◆ **Your assignment**:
Quote the entries below from the line with "pose proof (contents_range" through the line with "End ExportTable.", both ends included, and only those lines.

◆ **Data records**:
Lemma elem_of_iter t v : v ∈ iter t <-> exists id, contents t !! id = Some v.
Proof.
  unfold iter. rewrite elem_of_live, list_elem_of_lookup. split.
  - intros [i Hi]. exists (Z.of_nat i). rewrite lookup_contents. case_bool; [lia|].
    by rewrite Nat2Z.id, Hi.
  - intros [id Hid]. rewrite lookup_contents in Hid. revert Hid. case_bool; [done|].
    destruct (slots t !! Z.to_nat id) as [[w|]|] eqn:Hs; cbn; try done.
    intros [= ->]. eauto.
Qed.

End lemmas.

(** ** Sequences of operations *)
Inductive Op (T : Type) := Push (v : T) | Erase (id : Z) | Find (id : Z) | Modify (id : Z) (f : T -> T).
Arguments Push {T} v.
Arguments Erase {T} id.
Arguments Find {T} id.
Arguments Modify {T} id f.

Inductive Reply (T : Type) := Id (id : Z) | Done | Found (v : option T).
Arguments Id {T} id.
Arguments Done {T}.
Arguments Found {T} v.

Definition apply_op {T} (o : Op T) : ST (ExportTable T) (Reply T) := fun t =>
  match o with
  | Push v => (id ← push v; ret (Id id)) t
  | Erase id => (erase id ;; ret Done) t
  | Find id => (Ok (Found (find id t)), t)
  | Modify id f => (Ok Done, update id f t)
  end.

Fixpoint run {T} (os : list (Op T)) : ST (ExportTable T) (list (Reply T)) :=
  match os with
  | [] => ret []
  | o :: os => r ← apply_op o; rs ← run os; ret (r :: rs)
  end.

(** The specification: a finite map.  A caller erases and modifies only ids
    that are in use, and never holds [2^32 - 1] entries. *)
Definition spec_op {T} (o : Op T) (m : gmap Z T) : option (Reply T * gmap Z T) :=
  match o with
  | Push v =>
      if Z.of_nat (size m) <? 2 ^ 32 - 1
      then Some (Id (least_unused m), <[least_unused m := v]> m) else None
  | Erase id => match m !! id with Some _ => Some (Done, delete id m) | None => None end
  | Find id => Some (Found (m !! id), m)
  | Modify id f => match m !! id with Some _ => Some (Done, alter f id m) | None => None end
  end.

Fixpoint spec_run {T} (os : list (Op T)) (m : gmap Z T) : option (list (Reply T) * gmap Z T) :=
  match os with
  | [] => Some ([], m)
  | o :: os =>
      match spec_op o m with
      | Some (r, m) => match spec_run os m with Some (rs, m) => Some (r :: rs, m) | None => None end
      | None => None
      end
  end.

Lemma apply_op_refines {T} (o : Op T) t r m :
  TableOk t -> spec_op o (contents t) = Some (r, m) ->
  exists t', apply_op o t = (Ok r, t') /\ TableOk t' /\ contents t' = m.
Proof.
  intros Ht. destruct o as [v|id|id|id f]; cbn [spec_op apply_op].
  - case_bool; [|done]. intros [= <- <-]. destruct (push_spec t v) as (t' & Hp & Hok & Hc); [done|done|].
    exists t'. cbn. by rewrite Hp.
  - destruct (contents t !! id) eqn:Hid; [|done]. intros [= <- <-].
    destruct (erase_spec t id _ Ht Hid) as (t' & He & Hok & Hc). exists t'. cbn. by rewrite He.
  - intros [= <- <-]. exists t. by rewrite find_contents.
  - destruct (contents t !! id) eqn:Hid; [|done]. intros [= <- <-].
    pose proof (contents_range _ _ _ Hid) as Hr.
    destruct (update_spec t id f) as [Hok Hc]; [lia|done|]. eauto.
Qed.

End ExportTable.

...

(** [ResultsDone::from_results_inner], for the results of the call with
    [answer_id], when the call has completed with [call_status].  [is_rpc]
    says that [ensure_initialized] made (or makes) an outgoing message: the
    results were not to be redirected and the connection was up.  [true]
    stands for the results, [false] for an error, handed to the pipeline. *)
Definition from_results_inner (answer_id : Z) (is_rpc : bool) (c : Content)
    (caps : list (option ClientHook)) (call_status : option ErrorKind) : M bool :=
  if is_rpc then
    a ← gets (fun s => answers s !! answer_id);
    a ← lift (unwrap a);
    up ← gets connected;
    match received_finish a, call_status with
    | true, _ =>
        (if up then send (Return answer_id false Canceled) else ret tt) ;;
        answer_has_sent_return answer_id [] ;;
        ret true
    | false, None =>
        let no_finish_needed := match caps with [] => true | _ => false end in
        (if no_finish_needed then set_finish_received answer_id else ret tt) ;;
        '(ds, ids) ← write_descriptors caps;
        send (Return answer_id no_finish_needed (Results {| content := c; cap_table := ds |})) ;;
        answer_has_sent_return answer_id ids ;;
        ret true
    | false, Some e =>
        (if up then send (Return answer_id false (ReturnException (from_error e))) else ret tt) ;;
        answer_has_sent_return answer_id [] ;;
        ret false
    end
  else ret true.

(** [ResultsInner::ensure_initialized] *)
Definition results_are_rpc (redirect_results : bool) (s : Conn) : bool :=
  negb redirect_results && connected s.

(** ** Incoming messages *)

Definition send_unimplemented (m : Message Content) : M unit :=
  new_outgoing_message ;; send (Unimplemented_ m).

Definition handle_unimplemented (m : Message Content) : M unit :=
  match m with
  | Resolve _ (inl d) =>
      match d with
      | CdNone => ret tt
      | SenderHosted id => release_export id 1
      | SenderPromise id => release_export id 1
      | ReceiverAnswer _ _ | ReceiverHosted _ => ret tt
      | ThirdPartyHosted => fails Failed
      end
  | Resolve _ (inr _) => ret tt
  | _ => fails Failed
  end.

◆ **Solution below**:
    pose proof (contents_range _ _ _ Hid) as Hr.
    destruct (update_spec t id f) as [Hok Hc]; [lia|done|]. eauto.
Qed.

End ExportTable.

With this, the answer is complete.